Screening and prostate-cancer mortality in a randomized European study
- PMID: 19297566
- DOI: 10.1056/NEJMoa0810084
Screening and prostate-cancer mortality in a randomized European study
Abstract
Background: The European Randomized Study of Screening for Prostate Cancer was initiated in the early 1990s to evaluate the effect of screening with prostate-specific-antigen (PSA) testing on death rates from prostate cancer.

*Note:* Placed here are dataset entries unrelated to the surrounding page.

(** * llm-image-assertions: a shallow embedding of [src/index.ts]

  The file models the [ImageAssertions] class ([generateImage],
  [validateImage]) and the Jest matcher [toSatisfyImageAssertions].

  - JavaScript strings are sequences of UTF-16 code units ([list N]).
  - JavaScript numbers are IEEE binary64 values ([PrimFloat.float]).
  - Values produced by [JSON.parse] are dynamically typed ([JSValue]).
  - A [throw] is the [Throw] branch of [Exc]; [await client.send(..)]
    is a node of the [Async] tree, so the calls a method makes to the
    Bedrock client can be counted and answered by any handler.
  - What the JavaScript engine and Node provide ([JSON.parse],
    [TextDecoder], [Buffer.from], string-to-number coercion, the text
    of engine-raised errors) is the interface [Runtime]. *)

From Stdlib Require Import List NArith ZArith Bool String Ascii Lia.
From Stdlib Require Import Floats Uint63.
From Stdlib Require Import Permutation.
Import ListNotations.

Set Implicit Arguments.
#[local] Set Warnings "-inexact-float".

(* ================================================================== *)
(** * JavaScript strings *)

Module JSString.

(** A string is its sequence of UTF-16 code units. *)
Definition jsstring := list N.

(** An ASCII literal as a JavaScript string. *)
Definition lit (s : string) : jsstring :=
  List.map N_of_ascii (list_ascii_of_string s).

Definition LF : N := 10.
Definition DQUOTE : N := 34.
Definition BACKTICK : N := 96.
Definition LBRACE : N := 123.
Definition RBRACE : N := 125.

(** [quoted s] is [s] between two double quotes. *)
Definition quoted (s : string) : jsstring := DQUOTE :: lit s ++ [DQUOTE].

(** [a === b] on strings: same code units. *)
Fixpoint eqb (a b : jsstring) : bool :=
  match a, b with
  | [], [] => true
  | x :: a', y :: b' => N.eqb x y && eqb a' b'
  | _, _ => false
  end.

(** [a < b] on strings: lexicographic order on code units. *)
Fixpoint ltb (a b : jsstring) : bool :=
  match a, b with
  | _, [] => false
  | [], _ :: _ => true
  | x :: a', y :: b' =>
      if N.ltb x y then true
      else if N.eqb x y then ltb a' b' else false
  end.

(** WhiteSpace and LineTerminator code units of ECMAScript: what the
    regular-expression class [\s] matches and what [trim] strips. *)
Definition is_space (c : N) : bool :=
  ((9 <=? c) && (c <=? 13) || (c =? 32) || (c =? 160) || (c =? 5760)
   || (8192 <=? c) && (c <=? 8202)
   || (c =? 8232) || (c =? 8233) || (c =? 8239) || (c =? 8287)
   || (c =? 12288) || (c =? 65279))%N.

Fixpoint trimStart (s : jsstring) : jsstring :=
  match s with
  | c :: s' => if is_space c then trimStart s' else s
  | [] => []
  end.

Definition trimEnd (s : jsstring) : jsstring := rev (trimStart (rev s)).

(** [String.prototype.trim]. *)
Definition trim (s : jsstring) : jsstring := trimEnd (trimStart s).

(** [parts.join(sep)]. *)
Fixpoint join (sep : jsstring) (parts : list jsstring) : jsstring :=
  match parts with
  | [] => []
  | [p] => p
  | p :: rest => p ++ sep ++ join sep rest
  end.

End JSString.
Import JSString.

(* ================================================================== *)
(** * Regular expressions

  The four patterns of [validateImage] are sequences of single-unit
  matchers and greedy stars of single-unit matchers.  [exec_at] is the
  backtracking matcher of ECMAScript on that fragment: a star first
  takes as many units as it can and gives them back one at a time. *)

Module RegExp.

Inductive atom :=
| One (p : N -> bool)      (* a literal, a class or [.] *)
| Star (p : N -> bool).    (* [p*], greedy *)

Definition regexp := list atom.
(** * Render & interaction engine of script.js

    A shallow embedding of the Three.js scene set-up ([setupThree]), the
    performance monitor ([Perf.frameTick]) and the numeric helpers of
    [script.js], together with the properties stated about them.

    JavaScript numbers are IEEE doubles.  This development idealises them as
    real numbers: [+], [-], [*], [/], [Math.sqrt], [Math.pow] are the exact
    operations, [Math.min]/[Math.max] are [Rmin]/[Rmax], and the values
    [NaN] and [Infinity] do not occur.  Counters that the script only ever
    increments by one are natural numbers; values produced by [Math.round]
    are integers. *)

From Stdlib Require Import Reals Lra Lia List ZArith Bool.
Import ListNotations.

Open Scope R_scope.

(** ** Numeric helpers (script.js, lines 106-123) *)

(** [function clamp(v, a, b) { return Math.max(a, Math.min(b, v)); }] *)
Definition clamp (v a b : R) : R := Rmax a (Rmin b v).

(** [function lerp(a, b, t) { return a + (b - a) * t; }] *)
Definition lerp (a b t : R) : R := a + (b - a) * t.

(** [function easeOutCubic(t) { return 1 - Math.pow(1 - t, 3); }] *)
Definition easeOutCubic (t : R) : R := 1 - (1 - t) ^ 3.

(** ** The parts of JavaScript and of Three.js the engine calls *)

Module JS.

(** [Math.round]: the nearest integer, ties towards plus infinity. *)
Definition Math_round (x : R) : Z := Int_part (x + / 2).

(** [Math.trunc], used by the remainder operator. *)
Definition trunc (x : R) : Z :=
  if Rle_dec 0 x then Int_part x else (- Int_part (- x))%Z.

Methods: We identified 182,000 men between the ages of 50 and 74 years through registries in seven European countries for inclusion in our study. The men were randomly assigned to a group that was offered PSA screening at an average of once every 4 years or to a control group that did not receive such screening. The predefined core age group for this study included 162,243 men between the ages of 55 and 69 years. The primary outcome was the rate of death from prostate cancer. Mortality follow-up was identical for the two study groups and ended on December 31, 2006.
Results: In the screening group, 82% of men accepted at least one offer of screening. During a median follow-up of 9 years, the cumulative incidence of prostate cancer was 8.2% in the screening group and 4.8% in the control group. The rate ratio for death from prostate cancer in the screening group, as compared with the control group, was 0.80 (95% confidence interval [CI], 0.65 to 0.98; adjusted P=0.04). The absolute risk difference was 0.71 death per 1000 men. This means that 1410 men would need to be screened and 48 additional cases of prostate cancer would need to be treated to prevent one death from prostate cancer. The analysis of men who were actually screened during the first round (excluding subjects with noncompliance) provided a rate ratio for death from prostate cancer of 0.73 (95% CI, 0.56 to 0.90).
Conclusions: PSA-based screening reduced the rate of death from prostate cancer by 20% but was associated with a high risk of overdiagnosis. (Current Controlled Trials number, ISRCTN49127736.)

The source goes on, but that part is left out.